On 01 February 2016, at approximately 11:06am EST, users on Duo’s DUO1 deployment experienced increased latency or in some cases a complete inability to authenticate when interacting with Duo’s web-based authentication prompt. The issue stemmed from new code implemented last week that stored endpoint telemetry data with increased fidelity.

The code caused additional data to be loaded from backend systems as part of every authentication request. Rigorous internal load testing of the new code had been conducted prior to release and production systems were fully able to handle the increased load for multiple business days after the code had been deployed. Atypically large numbers of authentication requests were processed by DUO1 this morning, leading to resource starvation which negatively affected users logging in via Duo’s authentication prompt.

At 11:48am EST, Duo’s Operations Team successfully patched the code that caused the issue.
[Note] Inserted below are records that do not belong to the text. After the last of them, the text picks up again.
Lemma dropBytes_append (k : nat) (s t : string) :
  k <= String.length s -> dropBytes k (s +:+ t) = dropBytes k s +:+ t.
Proof.
  unfold dropBytes. revert k; induction s as [|c s IH]; intros [|k] Hk;
    rewrite ?append_cons, ?append_empty; simpl in *; rewrite ?Nat.sub_0_r.
  - by rewrite substring_all.
  - lia.
  - by rewrite !substring_all, append_cons.
  - by rewrite <- IH by lia.
Qed.

Lemma length_dropBytes (k : nat) (s : string) :
  String.length (dropBytes k s) = String.length s - k.
Proof.
  unfold dropBytes. revert k; induction s as [|c s IH]; intros [|k]; simpl;
    rewrite ?Nat.sub_0_r, ?substring_all; auto.
Qed.

Lemma first_cases (b : Z) :
  first b = as_ \/ first b = xx \/ first b = 2%Z \/ first b = 19%Z \/ first b = 3%Z \/
  first b = 35%Z \/ first b = 52%Z \/ first b = 4%Z \/ first b = 68%Z.
Proof.
  unfold first.
  repeat match goal with |- context [if ?c then _ else _] => destruct c end; tauto.
Qed.

Lemma DecodeRune_size (c : ascii) (r : string) :
  1 <= snd (DecodeRuneInString (String c r)) <= String.length (String c r).
Proof.
  unfold DecodeRuneInString.
  destruct (first_cases (byte_of c)) as [H|[H|[H|[H|[H|[H|[H|[H|H]]]]]]]]; rewrite H;
  crunch_first; cbv zeta iota beta;
  repeat match goal with |- context [if ?c then _ else _] => destruct c eqn:? end;
  simpl in *; try lia;
  match goal with H : Nat.ltb _ _ = false |- _ => apply Nat.ltb_ge in H; simpl in H; lia end.
Qed.

Lemma DecodeRune_append (c : ascii) (r t : string) :
  starts_ascii t ->
  DecodeRuneInString (String c r +:+ t) = DecodeRuneInString (String c r).
Proof.
  destruct t as [|d t']; unfold starts_ascii; intros Hd.
  { by rewrite append_nil_r. }
  rewrite append_cons. unfold DecodeRuneInString.
  destruct (first_cases (byte_of c)) as [H|[H|[H|[H|[H|[H|[H|[H|H]]]]]]]]; rewrite H;
  crunch_first; cbv zeta iota beta; [done|done| | | | | | |];
  (destruct r as [|c1 [|c2 [|c3 r]]]; rewrite ?append_cons, ?append_empty;
   unfold byteAt, locb, hicb; simpl;
   repeat match goal with |- context [if ?b then _ else _] => destruct b eqn:? end;
   rewrite ?Bool.orb_true_iff, ?Bool.orb_false_iff, ?Z.ltb_lt, ?Z.ltb_ge in *;
   try done; try lia).
Qed.

Lemma decodeLoop_fuel (f1 f2 : nat) (s : string) :
  String.length s <= f1 -> String.length s <= f2 -> decodeLoop f1 s = decodeLoop f2 s.
Proof.
  revert f2 s; induction f1 as [|f1 IH]; intros [|f2] s H1 H2;
    destruct s as [|c r]; simpl in *; try lia; try done.
  pose proof (DecodeRune_size c r) as Hs.
  destruct (DecodeRuneInString (String c r)) as [rn size] eqn:E; simpl in *.
  f_equal. apply IH; rewrite length_dropBytes; simpl; lia.
Qed.

Lemma runeCountLoop_length (f : nat) (s : string) :
  runeCountLoop f s = length (decodeLoop f s).
Proof.
  revert s; induction f as [|f IH]; intros [|c r]; simpl; try done.
  destruct (DecodeRuneInString (String c r)) as [rn size] eqn:E; simpl.
  by rewrite IH.
Qed.

Lemma RuneCount_length (s : string) : RuneCountInString s = length (stringToRunes s).
Proof. apply runeCountLoop_length. Qed.

Lemma stringToRunes_append (s t : string) :
  starts_ascii t -> stringToRunes (s +:+ t) = stringToRunes s ++ stringToRunes t.
Proof.
  intros Ht. unfold stringToRunes.
  remember (String.length s) as n eqn:En.
  revert s En; induction n as [n IH] using lt_wf_ind; intros s En.
  destruct s as [|c r].
  { rewrite append_empty. simpl in En. subst n. done. }
  simpl in En; subst n.
  rewrite append_cons. simpl decodeLoop.
  rewrite <- (append_cons c r t), DecodeRune_append by done.
  pose proof (DecodeRune_size c r) as Hs.
  destruct (DecodeRuneInString (String c r)) as [rn size] eqn:E. simpl in Hs |- *.
  f_equal.
  rewrite dropBytes_append by (simpl; lia).
  pose proof (length_dropBytes size (String c r)) as Hd; simpl in Hd.
  rewrite (decodeLoop_fuel (String.length r) (String.length (dropBytes size (String c r))))
    by lia.
  rewrite <- (IH (String.length (dropBytes size (String c r)))) by lia.
  apply decodeLoop_fuel; rewrite !length_append; lia.
Qed.

Lemma DecodeRune_ascii (c : ascii) (r : string) :
  (byte_of c < 128)%Z -> DecodeRuneInString (String c r) = (byte_of c, 1).
Proof.
  intros Hc. unfold DecodeRuneInString.
  assert (first (byte_of c) = as_) as ->.
  { unfold first. destruct (Z.ltb_spec (byte_of c) 128); [done | lia]. }
  eval_const (Z.leb as_ as_). eval_const (Z.shiftr (toInt32 (Z.shiftl as_ 31)) 31).
  cbv zeta iota beta.
  rewrite Z.land_0_r, Z.lor_0_r. change (Z.lnot 0) with (-1)%Z. by rewrite Z.land_m1_r.
Qed.

Lemma stringToRunes_ascii (c : ascii) (body : string) :
  (byte_of c < 128)%Z -> stringToRunes (String c body) = byte_of c :: stringToRunes body.
Proof.
  intros Hc. unfold stringToRunes. simpl decodeLoop. rewrite DecodeRune_ascii by done.
  cbv zeta iota beta. f_equal.
  unfold dropBytes. simpl. by rewrite Nat.sub_0_r, substring_all.
Qed.

Lemma signedToken_runes (tok : bool * string) :
  stringToRunes (signedToken tok)
  = (if fst tok then plusRune else minusRune) :: stringToRunes (snd tok).
Proof.
  destruct tok as [[|] body]; unfold signedToken; simpl;
    rewrite stringToRunes_ascii; done.
Qed.

Lemma JoinEmpty_signed_runes (toks : list (bool * string)) :
  stringToRunes (JoinEmpty (map signedToken toks))
  = concat (map (fun tok : bool * string =>
                    (if fst tok then plusRune else minusRune) :: stringToRunes (snd tok)) toks).
Proof.
  induction toks as [|tok toks IH]; [done|].
  simpl. rewrite stringToRunes_append.
  - rewrite IH, signedToken_runes. done.
  - destruct toks as [|[[|] b] toks]; simpl; try done; unfold byte_of; simpl; lia.
Qed.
At this point in time, authentications began to succeed, and any outstanding requests which had not timed-out were serviced. Existing backlogged requests, in combination with new requests, led to further cascading failures. High levels of load and latency continued throughout this time. By 12:35pm, the Operations Team had successfully deployed additional application servers to handle the high volumes of traffic and latency returned to normal levels.

Next steps to prevent future issues of this nature include additional efforts in load testing new code to ensure no negative impact and enhanced monitoring to allow for potential problems to be identified and acted upon prior to a customer facing event.

Posted Feb 01, 2016 - 17:05 EST

Resolved
After monitoring the issue for several hours, full service has been verified as restored.
Posted Feb 01, 2016 - 17:04 EST
Monitoring
Our Operations Team has identified the issue and patched our service. We have confirmed that authentications are succeeding. We are continuing to analyze authentications to ensure all customers are able to authenticate successfully.
Posted Feb 01, 2016 - 12:56 EST
Investigating
We are investigating reports that our system is failing to complete authentication requests for DUO1 customers. This only affects users that authenticate via our web-based authentication prompt. API-based authentication should be functioning as normal. We will provide an update with more details as soon as they're available.
Posted Feb 01, 2016 - 11:44 EST
This incident affected: DUO1 (Core Authentication Service).